乳腺・内分泌(甲状腺・副甲状腺・副腎)疾患の診断、治療を行っています。どの臓器も良性疾患、悪性疾患があり、経過観察、薬物療法、手術療法、放射線療法まで、さまざまな治療法があります。個々の患者さんの状態にあった治療が選択できるように、当科が中心となって説明し、放射線腫瘍科、腫瘍内科、内分泌内科と連携し診療を行っています。最近の知見やガイドラインを踏まえた上、患者さんの生活背景も考慮して、治療の御相談をしております。乳腺では乳房再建、といった整容性に配慮した手術も行っています。
甲状腺の良性疾患として、甲状腺機能異常や感染性疾患、良性結節、びまん性腫大があります。まず、薬物療法などの保存的治療を行います。バセドウ病では、長期の内服治療で寛解困難な症例では、①放射線内用療法(アイソトープ治療)、②外科的切除の選択をお勧めしています。内服薬で副作用が強い場合、眼症を認める場合、早期に妊娠を希望されている場合は、外科的切除をお勧めしています。巨大甲状腺腫に関しても、御相談により手術切除を行うこともあります。橋本病(慢性甲状腺炎)に関しては、甲状腺機能低下症が見られる場合は甲状腺ホルモンの補充をします。橋本病では、まれに悪性リンパ腫の合併を認め、特に急速に甲状腺が腫大する際には超音波検査が必要です。必要時には生検を行い、血液内科と連携して診断をしています。
甲状腺腫瘍については、超音波検査と細胞診で悪性を疑う病変か良性を疑う病変か診断しています。良性でも、硬く大きく、外見上あるいは生活に支障が出るもの、急速に大きくなる腫瘍に関しては、御相談し手術切除をしています。甲状腺癌に関しては、組織型、分化度、進行度に応じて、最も適切な治療法を選択できるよう御説明しています。1 cm以下の癌(微小癌)に関して経過観察の選択もお勧めしています。進行度に応じて、外来で行える範囲の甲状腺摘出後の放射線内用療法や、近年保険適応となった薬物療法も行っています。
甲状腺の手術療法に関しては、根治性を重視し、なおかつ、合併症の少ない手術に取り組んでおり、副甲状腺機能の温存、反回神経の温存、喉頭周囲の発声に関わる筋肉の温存を心がけています。必要時には反回神経再建も行っています。

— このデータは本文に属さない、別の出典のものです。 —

Lemma group_from_keys cur k rest : head cur = Some k → Forall (λ kv, kv.1 = k.1) cur → plain_keys (cur ++ rest) →
  StronglySorted (λ a b, by_key a b ≤ 0) (cur ++ rest) →
  ∃ ks, group_from cur k rest = (λ κ, with_key κ (cur ++ rest)) <$> (k.1 :: ks) ∧ NoDup (k.1 :: ks) ∧
    ∀ κ, κ ∈ k.1 :: ks ↔ κ ∈ (cur ++ rest).*1.
Proof.
  revert cur k. induction rest as [|y rest IH]; intros cur k Hk Hc Hp Hs; cbn [group_from].
  - rewrite app_nil_r in *. exists []. split; [by cbn; rewrite with_key_all|]. split; [apply NoDup_singleton|].
    intros κ. rewrite list_elem_of_singleton, list_elem_of_fmap. split.
    + intros ->. exists k. split; [done|]. destruct cur; [done|]. injection Hk as ->. left.
    + intros (kv & -> & Hin). rewrite Forall_forall in Hc. by apply Hc.
  - destruct cur as [|k' cur]; [done|]. injection Hk as ->.
    assert (Hpk : plain k.1) by (by apply Forall_cons_1 in Hp as [? _]).
    assert (Hpy : plain y.1). { unfold plain_keys in Hp. rewrite Forall_forall in Hp. apply Hp. rewrite elem_of_app. right. left. }
    destruct (Z.eqb_spec (by_key k y) 0) as [E|E].
    + apply by_key_zero in E; [|done|done]. destruct (IH ((k :: cur) ++ [y]) k) as (ks & H1 & H2 & H3).
      * done.
      * apply Forall_app. split; [done|]. by apply Forall_singleton.
      * by rewrite <-app_assoc.
      * by rewrite <-app_assoc.
      * rewrite <-app_assoc in *. by exists ks.
    + assert (Hne : k.1 ≠ y.1) by (by rewrite <-by_key_zero).
      assert (Hs2 : StronglySorted (λ a b, by_key a b ≤ 0) (k :: y :: rest) ∧ StronglySorted (λ a b, by_key a b ≤ 0) (y :: rest)).
      { apply StronglySorted_app_1_r in Hs as Hs2. split; [|done]. apply SSorted_cons; [done|].
        apply StronglySorted_inv in Hs as [_ Hf]. apply Forall_app in Hf as [_ Hf]. done. }
      assert (Hp2 : plain_keys (y :: rest)) by (by apply Forall_app in Hp as [_ ?]).
      assert (Hother : Forall (λ kv, kv.1 ≠ k.1) (y :: rest)) by (apply sorted_other_keys; [by apply Forall_cons|apply Hs2|done]).
      destruct (IH [y] y) as (ks & H1 & H2 & H3); [done|by apply Forall_singleton|done|apply Hs2|].
      change ([y] ++ rest) with (y :: rest) in *. exists (y.1 :: ks). split; [|split].
      * rewrite fmap_cons, with_key_app, (with_key_all k.1), (with_key_none k.1), app_nil_r by done. f_equal. etransitivity; [exact H1|].
        apply list_fmap_ext. intros i κ Hin. rewrite with_key_app.
        rewrite (with_key_none κ (k :: cur)); [done|]. eapply Forall_impl; [exact Hc|]. intros kv Ekv Ek. cbn in Ekv.
        assert (Hκ : κ ∈ (y :: rest).*1) by (apply H3; by eapply list_elem_of_lookup_2). apply list_elem_of_fmap in Hκ as (z & -> & Hz).
        rewrite Forall_forall in Hother. apply (Hother z Hz). congruence.
      * apply NoDup_cons. split; [|done]. intros Hin. apply H3, list_elem_of_fmap in Hin as (z & Ez & Hz). rewrite Forall_forall in Hother. by apply (Hother z Hz).
      * intros κ. rewrite elem_of_cons, H3, fmap_app, elem_of_app. split; [intros [->|?]; [left; left|by right]|].
        intros [Hin|?]; [|by right]. left. apply list_elem_of_fmap in Hin as (z & -> & Hz). rewrite Forall_forall in Hc. by apply Hc.
Qed.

原発性副甲状腺機能亢進症、二次性(腎性)副甲状腺機能亢進症に対する診断、手術を行っています。副甲状腺ホルモンの過剰分泌は、高カルシウム血症、骨粗鬆症、尿路結石の原因となります。高カルシウム血症は、倦怠感、頭重感、食欲低下など非特異的な症状から重症例では意識障害を来します。採血、尿検査で診断後、超音波検査やシンチグラフィ―で、腫大した副甲状腺腫瘍の局所診断を行い、手術切除しています。多くは、腺腫、時に過形成といった良性腫瘍ですが、まれに悪性腫瘍も認めます。二次性副甲状腺機能亢進症では、薬物療法の内科的治療も可能ですが、薬物療法でコントロール不良な場合には、腎臓内科と協議の上、手術切除を行う事があります。

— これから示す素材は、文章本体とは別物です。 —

Lemma first_occurrence_app s t : is_Some (first_occurrence s t) ↔ ∃ s1 s2, s = s1 ++ t ++ s2.
Proof.
  unfold first_occurrence. split.
  - intros [i Hi]. apply find_from_Some in Hi as (Hi & Ho & _). unfold occurs_at, slice in Ho. apply bool_decide_eq_true in Ho.
    exists (take (Z.to_nat i) s), (drop (Z.to_nat (len t)) (drop (Z.to_nat i) s)). rewrite <-Ho at 1. by rewrite take_drop, take_drop.
  - intros (s1 & s2 & ->). destruct (find_from _ _ 0) eqn:E; [by eexists|]. exfalso. rewrite find_from_None in E.
    specialize (E (len s1)). unfold occurs_at in E. rewrite bool_decide_eq_false in E. apply E; [rewrite !length_app; lia|].
    unfold slice. rewrite !Nat2Z.id, drop_app_length. by rewrite take_app_length.
Qed.

(** A request for a file.  Input that is no request, or a request for a path
    that does not begin with a slash, is answered with 400; a path with two
    dots in a row anywhere with 403; otherwise the path that is looked up is
    the one of the request below the current directory, and has no two dots in
    a row: it cannot leave that directory.  Nothing is sent then. *)
Theorem handle_files_request_correct data out :
  match http_request_parse (Some data) with
  | Ok (Some request) =>
      (cur (path request) ≠ 47 → handle_files_request (Some data) out = Ok (None, out ++ error_text (text "400 Bad Request"))) ∧
      (cur (path request) = 47 → (∃ s1 s2, path request = s1 ++ text ".." ++ s2) →
        handle_files_request (Some data) out = Ok (None, out ++ error_text (text "403 Forbidden"))) ∧
      (cur (path request) = 47 → (∀ s1 s2, path request ≠ s1 ++ text ".." ++ s2) →
        handle_files_request (Some data) out = Ok (Some (text "./" ++ path request), out))
  | _ => handle_files_request (Some data) out = Ok (None, out ++ error_text (text "400 Bad Request"))
  end.
Proof.
  assert (Hno : ∀ f, http_request_parse (Some data) ≠ Err f).
  { intros f. unfold http_request_parse. destruct (span _ _) as [m s]. destruct (len m =? 0); [done|]. destruct (negb _); [done|].
    destruct (span _ _) as [p s']. destruct (len p =? 0); [done|]. destruct (span _ _) as [r s'']. by destruct (negb _). }
  assert (H400 : (error_response 400 ;; mret None) out = Ok (@None (list Z), out ++ error_text (text "400 Bad Request"))).
  { unfold mbind, M_bind. rewrite (error_response_text 400 (text "400 Bad Request")); [done|left]. }
  unfold handle_files_request. destruct (http_request_parse (Some data)) as [[request|]|f] eqn:E; [|done|by destruct (Hno f)].
  split; [|split].
  - intros Hc. by rewrite (proj2 (Z.eqb_neq _ 47)).
  - intros -> Ho. rewrite bool_decide_eq_true_2 by (by apply first_occurrence_app). cbn [negb Z.eqb Pos.eqb]. unfold mbind, M_bind.
    rewrite (error_response_text 403 (text "403 Forbidden")); [done|]. right. left.
  - intros -> Ho. rewrite bool_decide_eq_false_2 by (rewrite first_occurrence_app; naive_solver). done.
Qed.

本院の特徴は早期乳癌の確実な診断にあります。2003年には世界に先駆けて組織弾性映像法(エラストグラフィ)を日立メディコとともに開発しました。これにより、良性疾患への侵襲的な診断を回避することが可能となっています。確定診断は、穿刺吸引細胞診、針生検、吸引式組織生検、ステレオガイド下マンモトーム生検により行います。さらにMRI、CTを駆使して乳癌の広がりを確実に評価し、必要最低限の組織の切除を行っています。この15年間での乳房温存療法の局所再発率は1.5%であり、極めて低率です。初期の乳癌の治療方法には乳房温存療法、乳房切除術、御希望により形成外科チームと共に乳房再建術を提供しています。また、センチネルリンパ節生検を行い、リンパ浮腫予防に努めています。腫瘍の大きさや再発リスクに応じて、術前化学療法もしくは内分泌療法を行い、癌を縮小させた後に外科的切除を行う場合もあります。術後の放射線治療は放射線腫瘍科が担当し、コンピューターを用いて位置を正確に測定し照射範囲を決定しています。術前後の全身療法、再発治療は世界的な標準治療に基づき実施しており、また臨床試験や治験も積極的に導入しています。化学療法は快適性、安全性に配慮し、専門薬剤師や看護師の常駐する外来化学療法室で実施しています。遺伝診療部との連携により、家族性/遺伝性乳癌への対応も行っています。近隣の医療機関と「つくば乳癌ネットワーク」を設立し、定期的なカンファランスを開催し、お互いの交流を図りながら最先端の治療の知識を共有し、その能力の向上および適切な医療の提供に努めています。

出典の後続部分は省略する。